Ft. Myers, Fl. 33901

Please continue your prayers for Pat and Milam Evanoff. Milam is unable to make it to Church.

Bob and Jane Smith will be joining us soon when Bob has all his medical appointments completed.

Prayer is very powerful and changes situations and circumstances. God hears your prayers.

On December 5-7, 2014, His Emminence Met. Joseph will be enthroned as the Metropolitan of the Antiochian Archdiocese of America in Brooklyn, New York.

From the Antiochian Archdiocese:

Patriarch John X and Metropolitan Joseph

It is with great pleasure that we announce that the events related to the Enthronement of His Eminence Metropolitan Joseph will take place during the weekend of December 5 through 7, 2014, at St. Nicholas Cathedral in Brooklyn, New York. The actual enthronement will take place in conjunction with Vespers on Saturday, December 6.

We will be greatly blessed by the presence of His Beatitude John X, Patriarch of Antioch and All the East, who will preside during this weekend.

Complete information, including travel arrangements, can be found on the Antiochian Archdiocese website.
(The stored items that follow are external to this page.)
(** * Arbitrage trader: the position state machine and its store

    A shallow embedding of [src/db.py] and [src/stock_trader.py].

    - Python floats are Rocq's primitive binary64 floats, so [+], [-], [*]
      and the comparisons are the IEEE operations Python uses; true division
      raises [ZeroDivisionError] on a zero divisor, as in Python.  The
      amounts and prices of a position are floats (the REAL columns, the
      quotes, the configured amounts); the integer literal 0 that
      initialises them is taken at its float value.  Counters and ids are
      integers.
    - A method call mutates [self], the SQLite store and the outside world in
      place.  Methods are therefore computations in a state-and-exception
      monad over a [Machine] holding the bound object, the store, and the
      requests sent to the gateway.  When a method raises, the machine is the
      one the exception leaves behind (the fields assigned before the
      failing statement stay assigned).
    - The gateway (quotes, order submission, market hours, clock) is not part
      of the repository: it is a record of oracles, each indexed by the
      number of external readings made so far, so that two successive quote
      lookups may return different prices.
    - The [positions] table holds what SQLite keeps of the values bound to
      it: NULL for a NaN, 0.0 for either zero, and no integer beyond 64
      bits, which [sqlite3] refuses with an [OverflowError].  An attribute
      of a trader is a float: the [None] that a NULL column loads is held
      as NaN.
    - [stock_trader.py] imports [get_last_trade] from [db], which [db.py]
      does not define, and calls [record_trade] with six values where
      [db.py] takes five.  The first is modelled from the spec; the second
      is modelled as Python runs it, a [TypeError] at the call. *)

From Stdlib Require Import ZArith Bool List String Floats.
From stdpp Require Import gmap strings list.
Import ListNotations.

Local Open Scope Z_scope.

(** ** Python values and exceptions *)

Inductive exn : Type :=
| ZeroDivisionError
| TypeError
| IndexError
| IntegrityError
| OverflowError.

Inductive pyval : Type :=
| PyInt (z : Z)
| PyFloat (x : float)
| PyStr (s : string).

(** [float(z)]: the float nearest to the integer, ties to even.  It is
    infinite where Python raises [OverflowError], the integer being too
    large for a float. *)
Definition float_of_Z (z : Z) : float :=
  SF2Prim (binary_normalize prec emax z 0 false).

(** An integer as the binary number it is, of whatever size. *)
Definition exact (z : Z) : spec_float :=
  match z with
  | Z0 => S754_zero false
  | Zpos p => S754_finite false p 0
  | Zneg p => S754_finite true p 0
  end.

Definition is_infinite (x : float) : bool :=
  PrimFloat.eqb (PrimFloat.abs x) infinity.

(** Python's [x == 0] on a float (true on both signed zeros, false on NaN). *)
Definition is_zero (x : float) : bool := PrimFloat.eqb x 0%float.

(** Python's [a >= b] on floats. *)
Definition float_ge (a b : float) : bool := PrimFloat.leb b a.

(** [math.isnan(x)]: NaN is the one float that differs from itself. *)
Definition is_nan (x : float) : bool := negb (PrimFloat.eqb x x).

(** Python's [v == s] for a string [s]. *)
Definition is_str (s : string) (v : pyval) : bool :=
  match v with
  | PyStr s' => String.eqb s' s
  | _ => false
  end.

(** ** The state-and-exception monad *)

Inductive res (A : Type) : Type :=
| Ok (a : A)
| Raise (e : exn).
Arguments Ok {A} a.
Arguments Raise {A} e.

Definition M (S A : Type) : Type := S -> res A * S.

Definition ret {S A : Type} (a : A) : M S A := fun s => (Ok a, s).

Definition raise {S A : Type} (e : exn) : M S A := fun s => (Raise e, s).

Definition bind {S A B : Type} (m : M S A) (k : A -> M S B) : M S B :=
  fun s =>
    match m s with
    | (Ok a, s') => k a s'
    | (Raise e, s') => (Raise e, s')
    end.

Definition get {S : Type} : M S S := fun s => (Ok s, s).

Definition modify {S : Type} (f : S -> S) : M S unit := fun s => (Ok tt, f s).

Declare Scope py_scope.
Delimit Scope py_scope with py.
Notation "x <- m ;; k" := (bind m (fun x => k))
  (at level 100, m at next level, right associativity) : py_scope.
Notation "m ;;; k" := (bind m (fun _ => k))
  (at level 100, right associativity) : py_scope.

(** A computation that reads and writes no state. *)
Definition lift {S A : Type} (r : res A) : M S A := fun s => (r, s).

Definition and_then {A B : Type} (r : res A) (k : A -> res B) : res B :=
  match r with
  | Ok a => k a
  | Raise e => Raise e
  end.

(** Python's [a / b] on floats. *)
Definition div (a b : float) : res float :=
  if is_zero b then Raise ZeroDivisionError else Ok (PrimFloat.div a b).

Definition truediv {S : Type} (a b : float) : M S float := lift (div a b).

(** An integer operand of a float division is made a float first. *)
Definition as_float (z : Z) (k : float -> res float) : res float :=
  if is_infinite (float_of_Z z) then Raise OverflowError
  else k (float_of_Z z).

(** Python's [a / b] on two values read back from a row.  The quotient of
    two integers is the float nearest to the exact quotient. *)
Definition py_div (a b : pyval) : res float :=
  match a, b with
  | PyFloat x, PyFloat y => div x y
  | PyFloat x, PyInt z => as_float z (fun y => div x y)
  | PyInt z, PyFloat y => as_float z (fun x => div x y)
  | PyInt z, PyInt w =>
      if w =? 0 then Raise ZeroDivisionError
      else
        let q := SF2Prim (SFdiv prec emax (exact z) (exact w)) in
        if is_infinite q then Raise OverflowError else Ok q
  | _, _ => Raise TypeError
  end.

(** ** Data model *)

(** Modelled from the spec: [constant.PositionStatus] is imported by both
    source files but the module [constant] is not among them; the spec gives
    the three states of a position. *)
Inductive PositionStatus : Type :=
| TRADABLE
| PENDING_BUY
| PENDING_SELL.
The Sunday Scripture Readings

The Gospel Reading

Ancient Cover for the Bible

(For St. Matthew)

The Reading from the Holy Gospel according to St. Matthew. (9:9-13)

At that time, as Jesus passed on from there, He saw a man called Matthew sitting at the tax office; and He said to him, “Follow Me.” And he rose and followed Him.
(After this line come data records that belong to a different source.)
(** * INA226 current / power monitor driver (lib/sensors/INA_226.cpp)

    A shallow embedding of the driver: the object is a record, every member
    function is a state transformer on that record (the only field a member
    function ever updates is the bus handle [i2c_]), the bus transport is an
    interface (a type class), and [float] / [double] are IEEE 754 binary32 /
    binary64 as specified by the Standard Library's [SpecFloat]. *)

From Stdlib Require Import ZArith List Bool Lia QArith Qabs Qpower.
From Stdlib Require Import Floats.SpecFloat.
From coqutil Require Import Byte.
From stdpp Require Import gmap.

Import ListNotations.
Local Open Scope Z_scope.

(** ** Floating point: C++ [float] and [double] *)

Record float_format := { prec : Z; emax : Z }.

Definition binary32 := {| prec := 24; emax := 128 |}.
Definition binary64 := {| prec := 53; emax := 1024 |}.

Module Flt.
Section Format.
Variable F : float_format.

Definition mul : spec_float -> spec_float -> spec_float :=
  SFmul (prec F) (emax F).
Definition div : spec_float -> spec_float -> spec_float :=
  SFdiv (prec F) (emax F).
Definition leb : spec_float -> spec_float -> bool := SFleb.

(** Integer to floating conversion (round to nearest even). *)
Definition of_Z (z : Z) : spec_float :=
  binary_normalize (prec F) (emax F) z 0 false.

(** Conversion of a floating value of another format into [F]. *)
Definition convert (x : spec_float) : spec_float :=
  match x with
  | S754_finite s m e =>
      binary_normalize (prec F) (emax F) (cond_Zopp s (Zpos m)) e s
  | _ => x
  end.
And as He sat at table in the house, behold, many tax collectors and sinners came and sat down with Jesus and His disciples.
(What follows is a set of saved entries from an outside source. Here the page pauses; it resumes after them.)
(** Modelled from the spec: the loop of [lend_irqs]; [done] counts the
    entries this call has lent so far. *)
Fixpoint lend_irqs_from (env : Collaborators) (todo : list sde_vm_irq_entry)
         (done : nat) (L : ResourceLedger) : Result * ResourceLedger :=
  match todo with
  | [] => (Ok, L)
  | e :: rest =>
      if hrm_lend_irq env e
      then lend_irqs_from env rest (S done) (lend_one e L)
      else (Err ResourceLendFailure, rollback_irqs done L)
  end.

(** Modelled from the spec: [lend_irqs], the IRQ lend loop of the absent
    VM sources.  Entries are lent one by one in list order; the first
    refusal takes back what this call had lent and reports the failure. *)
Definition lend_irqs (env : Collaborators) (l : list sde_vm_irq_entry)
           (L : ResourceLedger) : Result * ResourceLedger :=
  lend_irqs_from env l 0 L.

(** Modelled from the spec: the comparison made by [reclaim_irqs], same
    labels in the same order and number. *)
Fixpoint labels_eqb (a b : list sde_vm_irq_entry) : bool :=
  match a, b with
  | [], [] => true
  | x :: a', y :: b' => (label x =? label y) && labels_eqb a' b'
  | _, _ => false
  end.

(** Modelled from the spec: [reclaim_irqs] of the absent VM sources.  The
    resource manager takes back what is lent and confirms that set; the
    call succeeds only if it is the expected list, label by label and in
    number.  A mismatch leaves the count as it is. *)
Definition reclaim_irqs (expected : list sde_vm_irq_entry)
           (L : ResourceLedger) : Result * ResourceLedger :=
  if labels_eqb (lent_irqs L) expected
  then (Ok, mk_ledger (held_irq_count L - Z.of_nat (length expected))
                      (io_memory_handle L) (notification_cookie L) [])
  else (Err ResourceMismatch, L).

(** Modelled from the spec: [lend_memory] of the absent VM sources; at most
    one handle is outstanding per ledger. *)
Definition lend_memory (env : Collaborators) (d : MemoryRangeDescriptor)
           (L : ResourceLedger) : Result * ResourceLedger :=
  match io_memory_handle L with
  | Some _ => (Err ResourceLendFailure, L)
  | None =>
      match hrm_lend_memory env d with
      | Some h => (Ok, mk_ledger (held_irq_count L) (Some h)
                                 (notification_cookie L) (lent_irqs L))
      | None => (Err ResourceLendFailure, L)
      end
  end.

(** Modelled from the spec: [reclaim_memory] of the absent VM sources. *)
Definition reclaim_memory (h : Z) (L : ResourceLedger) : Result * ResourceLedger :=
  match io_memory_handle L with
  | Some h0 =>
      if h0 =? h
      then (Ok, mk_ledger (held_irq_count L) None
                          (notification_cookie L) (lent_irqs L))
      else (Err ResourceMismatch, L)
  | None => (Err ResourceMismatch, L)
  end.

(** Modelled from the spec: [register_notification]; one slot per ledger. *)
Definition register_notification (c : Z) (L : ResourceLedger) : ResourceLedger :=
  mk_ledger (held_irq_count L) (io_memory_handle L) (Some c) (lent_irqs L).

Section Notification.

(** What a delivered event does to the ledger is not fixed by the
    design; it is a parameter here. *)
Variable Event : Type.
Variable apply_event : Event -> ResourceLedger -> ResourceLedger.

(** Modelled from the spec: [on_notification], the resource manager
    callback of the absent VM sources.  Only a notification carrying
    exactly the stored cookie is applied. *)
Definition on_notification (c : Z) (ev : Event) (L : ResourceLedger)
  : (Event + Error) * ResourceLedger :=
  match notification_cookie L with
  | Some c0 =>
      if c0 =? c
      then (inl ev, apply_event ev L)
      else (inr NotificationUnmatched, L)
  | None => (inr NotificationUnmatched, L)
  end.

End Notification.

(** *** Role descriptors (sections 3 and 4.2 of the design) *)

(** Modelled from the spec: the two variants of the Role Descriptor, each
    with its ledger.  The primary caches its IRQ list and carries the mark
    "hardware released"; the trusted role has the IRQ list and the memory
    ranges it requests on acquire. *)
Inductive RoleDescriptor : Type :=
| Primary (base : ResourceLedger) (irq_desc : IrqDescriptor) (released : bool)
| Trusted (base : ResourceLedger) (irq_desc : IrqDescriptor)
          (sgl_desc : MemoryRangeDescriptor).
And when the Pharisees saw this, they said to His disciples, “Why does your teacher eat with tax collectors and sinners?” But when Jesus heard it, He said, “Those who are well have no need of a physician, but those who are sick. Go and learn what this means, ‘I desire mercy, and not sacrifice.’ For I came not to call the righteous, but sinners to repentance.”

The Epistle Reading

(For St. Matthew)

His voice has gone out into all the earth. The heavens declare the glory of God.

The Reading from the First Epistle of St. Paul to the Corinthians. (4:9-16)

Brethren, God has exhibited us Apostles as last of all, like men sentenced to death; because we have become a spectacle to the world, to angels and to men. We are fools for Christ’s sake, but you are wise in Christ. We are weak, but you are strong. You are held in honor, but we in disrepute.

To the present hour we hunger and thirst, we are ill-clad and buffeted and homeless, and we labor, working with our own hands. When reviled, we bless; when persecuted, we endure; when slandered, we try to conciliate; we have become, and are now, as the refuse of the world, the off-scouring of all things.

I do not write this to make you ashamed, but to admonish you as my beloved children. For though you have countless guides in Christ, you do not have many fathers. For I became your father in Christ Jesus through the Gospel. I urge you, then, be imitators of me.